Este saudável princípio não imperou na página de abertura do magnífico romance Luz em Agosto, de William Faulkner. Pelo contrário: a norma inglesa é metida a martelo na lingua portuguesa - e saem, portanto, frases repletas de inúteis possessivos que fui assinalando na mancha gráfica.
Ela «só estivera em Doane's Mill depois de o seu pai e a sua mãe terem morrido». Tinha «os seus pés nus estendidos no fundo da carruagem». Ela havia pedido «ao seu pai para parar a carruagem nos arrabaldes da cidade». E ficamos a saber que «não diria ao seu pai «porque é que preferia caminhar em vez de continuar a cavalgar». Infelizmente, quando tinha apenas 12 anos, «o seu pai e a sua mãe morreram no mesmo Verão». Saberemos ainda que «a sua mãe morreu primeiro» e quando isso aconteceu «o seu pai» teve uma conversa com ela.
Isto, repito, só na página inicial - aqui reproduzida. Profusão de apêndices que fazem o leitor tropeçar a todo o momento, cortando o ritmo da escrita tal como a entendemos segundo as regras há muito fixadas no nosso idioma.
Maior ainda é a inflação dos pronomes pessoais. Na página 56, há um recorde batido: lemos trinta vezes «ele/eles», quase sempre com a função de sujeito. Outra redundância, tão gritante como a anterior.
Gerando frases como estas: «Eles pensaram sem dúvida que ele partiria agora, e a igreja organizou uma colecta para ele partir e se estabelecer noutro lado qualquer. Mas em seguida ele recusou-se a abandonar a cidade. Eles contaram a Byron sobre a consternação, mais do que a afronta, que sentiram, quando souberam que ele comprara a pequena casa na rua secundária onde ele hoje vive e tem vivido desde então; e os anciãos organizaram mais um encontro porque eles disseram que lhe tinham dado o dinheiro para partir, e se ele o gastara noutra coisa qualquer, então ele aceitara o dinheiro com falsas intenções. Eles foram ter com ele e disseram-lhe isto.»
Um festival de pronomes. Sem seguir uma regra essencial deste nosso idioma que não nasceu ontem: a do sujeito subentendido.

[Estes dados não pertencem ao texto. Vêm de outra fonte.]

(** C3.  A record whose receiving member is a candidate and whose pair
    has no ledger row: with [receivingMemberVisits = 0] no reward call is
    made for it; with [receivingMemberVisits >= 1] exactly one reward call
    is made for it, for its giving member. *)
Theorem qualification_threshold cfg env customerMap counters referral w
    receivingMember (visits : Z) :
  customerMap !! Referral.receivingMemberId referral = Some receivingMember →
  ledger w !! (Referral.givingMemberId referral,
               Referral.receivingMemberId referral) = None →
  Referral.receivingMemberVisits referral = Some visits →
  (visits = 0%Z →
     issuer_calls
       (calls_of (processReferral cfg env customerMap counters referral) w) = 0) ∧
  ((1 ≤ visits)%Z →
     issuer_calls
       (calls_of (processReferral cfg env customerMap counters referral) w) = 1 ∧
     EvPayCart (Referral.givingMemberId referral)
               (getLocationIdFromName cfg (Referral.homeLocation referral))
       ∈ calls_of (processReferral cfg env customerMap counters referral) w).
Proof.
  intros Hpresent Hfree Hvisits.
  destruct (processReferral_not_processed cfg env customerMap counters
              referral w receivingMember Hpresent
              (free_pair_not_processed env _ _ w Hfree))
    as (commits & Htrace & Hnone & _).
  apply calls_of_app in Htrace. rewrite Htrace, Hvisits. clear Htrace.
  split.
  - intros ->. simpl. exact Hnone.
  - intros Hge. unfold Js.or_num.
    rewrite (proj2 (Z.eqb_neq visits 0)) by lia.
    rewrite (proj2 (Z.leb_le 1 visits)) by lia.
    split.
    + change (EvSelect ?g ?r :: [?pay] ++ commits)
        with ([EvSelect g r; pay] ++ commits).
      rewrite issuer_calls_app, Hnone. reflexivity.
    + set_solver.
Qed.

Lemma qualification_threshold_witness :
  issuer_calls
    (calls_of
       (processReferral CONFIG Scenario.calm (customerMap_of Scenario.customers)
          (mkCounters 0 0 0) Scenario.referral_102) Scenario.fresh) = 1 ∧
  issuer_calls
    (calls_of
       (processReferral CONFIG Scenario.calm (customerMap_of Scenario.customers)
          (mkCounters 0 0 0) Scenario.referral_103) Scenario.fresh) = 0.
Proof.
  split.
  - refine (proj1 (proj2 (qualification_threshold CONFIG Scenario.calm
              (customerMap_of Scenario.customers) (mkCounters 0 0 0)
              Scenario.referral_102 Scenario.fresh
              (mkCandidate 102 "b@example.com" "Bina" "B") 2 _ _ _) _)).
    + vm_compute. reflexivity.
    + vm_compute. reflexivity.
    + reflexivity.
    + lia.
  - refine (proj1 (qualification_threshold CONFIG Scenario.calm
              (customerMap_of Scenario.customers) (mkCounters 0 0 0)
              Scenario.referral_103 Scenario.fresh
              (mkCandidate 103 "c@example.com" "Chitra" "C") 0 _ _ _) _).
    + vm_compute. reflexivity.
    + vm_compute. reflexivity.
    + reflexivity.
    + reflexivity.
Defined.

(** C8.  When the point lookup fails, by an [error] in the answer or by a
    thrown exception, [checkIfAlreadyProcessed] answers "not processed":
    [processed = false] and [rewarded = false].  The record is then not
    counted as skipped and, when it qualifies, the reward call is made. *)
Theorem failed_lookup_means_not_processed cfg env customerMap counters
    referral w receivingMember :
  store_fault env (length (trace w)) ≠ NoFault →
  customerMap !! Referral.receivingMemberId referral = Some receivingMember →
  (∀ g r,
     Gate.processed (Gate.checkIfAlreadyProcessed env g r w).1 = false ∧
     Gate.rewarded (Gate.checkIfAlreadyProcessed env g r w).1 = false) ∧
  skippedCount (processReferral cfg env customerMap counters referral w).1
    = skippedCount counters ∧
  ((1 ≤ Js.or_num (Referral.receivingMemberVisits referral) 0)%Z →
     issuer_calls
       (calls_of (processReferral cfg env customerMap counters referral) w) = 1).
Proof.
  intros Hfault Hpresent.
  assert (∀ g r,
     Gate.processed (Gate.checkIfAlreadyProcessed env g r w).1 = false ∧
     Gate.rewarded (Gate.checkIfAlreadyProcessed env g r w).1 = false)
    as Hcheck.
  { intros g r. rewrite checkIfAlreadyProcessed_run. simpl.
    by destruct (store_fault env (length (trace w))). }
  split; [exact Hcheck|].
  destruct (processReferral_not_processed cfg env customerMap counters
              referral w receivingMember Hpresent (proj1 (Hcheck _ _)))
    as (commits & Htrace & Hnone & Hskipped).
  split; [exact Hskipped|].
  intros Hqualified. apply calls_of_app in Htrace. rewrite Htrace.
  rewrite (proj2 (Z.leb_le _ _) Hqualified).
  change (EvSelect ?g ?r :: [?pay] ++ commits)
    with ([EvSelect g r; pay] ++ commits).
  rewrite issuer_calls_app, Hnone. reflexivity.
Qed.

Lemma failed_lookup_means_not_processed_witness :
  issuer_calls
    (calls_of
       (processReferral CONFIG Scenario.ledger_down
          (customerMap_of Scenario.customers) (mkCounters 0 0 0)
          Scenario.referral_102) Scenario.seen_before) = 1.
Proof.
  refine (proj2 (proj2 (failed_lookup_means_not_processed CONFIG
            Scenario.ledger_down (customerMap_of Scenario.customers)
            (mkCounters 0 0 0) Scenario.referral_102 Scenario.seen_before
            (mkCandidate 102 "b@example.com" "Bina" "B") _ _)) _).
  - discriminate.
  - vm_compute. reflexivity.
  - vm_compute. discriminate.
Defined.

End Threshold.

Section Locations.

Lemma LOCATIONS_lookup (name : string) (id : Z) :
  LOCATIONS CONFIG !! name = Some id →
  (name = "Kwality House, Kemps Corner" ∧ id = 9030%Z) ∨
  (name = "Supreme HQ, Bandra" ∧ id = 29821%Z) ∨
  (name = "Kenkere House" ∧ id = 22116%Z).
Proof.
  unfold CONFIG, LOCATIONS.
  rewrite !lookup_insert, lookup_empty.
  repeat case_decide; intros; simplify_eq; auto.
Qed.

(** The three mapped names resolve to their ids. *)
Lemma getLocationIdFromName_mapped :
  getLocationIdFromName CONFIG (Some "Kwality House, Kemps Corner")
    = Js.Number 9030 ∧
  getLocationIdFromName CONFIG (Some "Supreme HQ, Bandra") = Js.Number 29821 ∧
  getLocationIdFromName CONFIG (Some "Kenkere House") = Js.Number 22116.
Proof. repeat split; reflexivity. Qed.

(** An absent name resolves to the default. *)
Lemma getLocationIdFromName_absent :
  getLocationIdFromName CONFIG None = Js.Number 9030.
Proof. reflexivity. Qed.

(** A name that is neither mapped nor a member of [Object.prototype]
    resolves to the default. *)
Lemma getLocationIdFromName_unknown (name : string) :
  LOCATIONS CONFIG !! name = None →
  name ∉ Js.object_prototype_keys →
  getLocationIdFromName CONFIG (Some name) = Js.Number 9030.
Proof.
  intros Hunmapped Hplain.
  unfold getLocationIdFromName, Js.get at 1, Js.to_property_key.
  rewrite Hunmapped. by rewrite bool_decide_eq_false_2.
Qed.

(** A name that is a member of [Object.prototype] resolves to that
    member, which is truthy, and the default is not used. *)
Lemma getLocationIdFromName_inherited (name : string) :
  name ∈ Js.object_prototype_keys →
  getLocationIdFromName CONFIG (Some name) = Js.Inherited name.
Proof.
  intros Hproto.
  unfold getLocationIdFromName, Js.get at 1, Js.to_property_key.
  destruct (LOCATIONS CONFIG !! name) as [id|] eqn:Hown.
  - apply LOCATIONS_lookup in Hown.
    destruct Hown as [[-> _]|[[-> _]|[-> _]]];
      exfalso; revert Hproto; apply (bool_decide_eq_false_1 _); reflexivity.
  - by rewrite bool_decide_eq_true_2.
Qed.

End Locations.

Section Recorded.
Implicit Types (cfg : Config) (env : Env) (w : World)
  (customerMap : gmap Z Candidate) (counters : Counters)
  (referral : Referral.t).

(** A record with [receivingMemberVisits = 0] (or absent) that passes the
    gate is committed, with a healthy ledger and a free pair, as a row
    with [receivingMemberVisits = 1]; the trigger marks that row
    [qualified].  The row is not rewarded and no reward call is made. *)
Lemma zero_visits_committed_as_one cfg env customerMap counters referral w
    receivingMember :
  customerMap !! Referral.receivingMemberId referral = Some receivingMember →
  ledger w !! (Referral.givingMemberId referral,
               Referral.receivingMemberId referral) = None →
  Js.or_num (Referral.receivingMemberVisits referral) 0 = 0%Z →
  store_fault env (S (length (trace w))) = NoFault →
  ∃ row,
    ledger (processReferral cfg env customerMap counters referral w).2
      !! (Referral.givingMemberId referral, Referral.receivingMemberId referral)
      = Some row ∧
    Row.receivingMemberVisits row = Some 1%Z ∧
    Row.processing_status row = "qualified" ∧
    Row.givingMemberRewarded row = false ∧
    issuer_calls
      (calls_of (processReferral cfg env customerMap counters referral) w) = 0.
Proof.
  intros Hpresent Hfree Hzero Hfault.
  assert (Js.or_num (Referral.receivingMemberVisits referral) 1 = 1%Z) as Hone.
  { revert Hzero. unfold Js.or_num.
    destruct (Referral.receivingMemberVisits referral) as [n|]; [|done].
    destruct (Z.eqb_spec n 0); [done|]. intros ->. done. }
  pose proof (free_pair_not_processed env _ _ w Hfree) as Hgate.
  destruct (processReferral cfg env customerMap counters referral w)
    as [counters' w'] eqn:Hrun.
  assert (calls_of (processReferral cfg env customerMap counters referral) w
          = drop (length (trace w)) (trace w')) as Hcalls.
  { unfold calls_of. by rewrite Hrun. }
  rewrite Hcalls. clear Hcalls.
  unfold processReferral in Hrun. rewrite Hpresent in Hrun.
  unfold mbind, M_bind in Hrun. rewrite Hgate in Hrun.
  rewrite checkIfAlreadyProcessed_run in Hrun. cbn [fst snd] in Hrun.
  rewrite Hzero, Hone in Hrun. cbn [Z.leb Z.compare mret M_ret fst snd] in Hrun.
  rewrite updateSupabaseRecord_fresh in Hrun; cycle 1.
  { simpl. by rewrite length_app, Nat.add_1_r. }
  { exact Hfree. }
  inversion Hrun; subst counters' w'; clear Hrun. simpl.
  eexists. split; [apply lookup_insert_eq|].
  rewrite <- app_assoc, drop_app_length. done.
Qed.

«Em português, ao contrário do que acontece noutras línguas, não há necessidade de explicitar o sujeito em todas as frases ou orações. Tal acontece porque o português é "uma língua de sujeito nulo, ou seja, uma língua na qual um sujeito pronominal pré-verbal não tem necessariamente realização fonética".» Palavras de Eduardo Paiva Raposo, na Gramática do Português (edição Fundação Gulbenkian).
Os tradutores deviam assimilar estas normas antes de porem mãos à obra. Sobretudo quando lhes cabe a missão fundamental de introduzir obras-primas da literatura mundial no valioso espólio da língua portuguesa.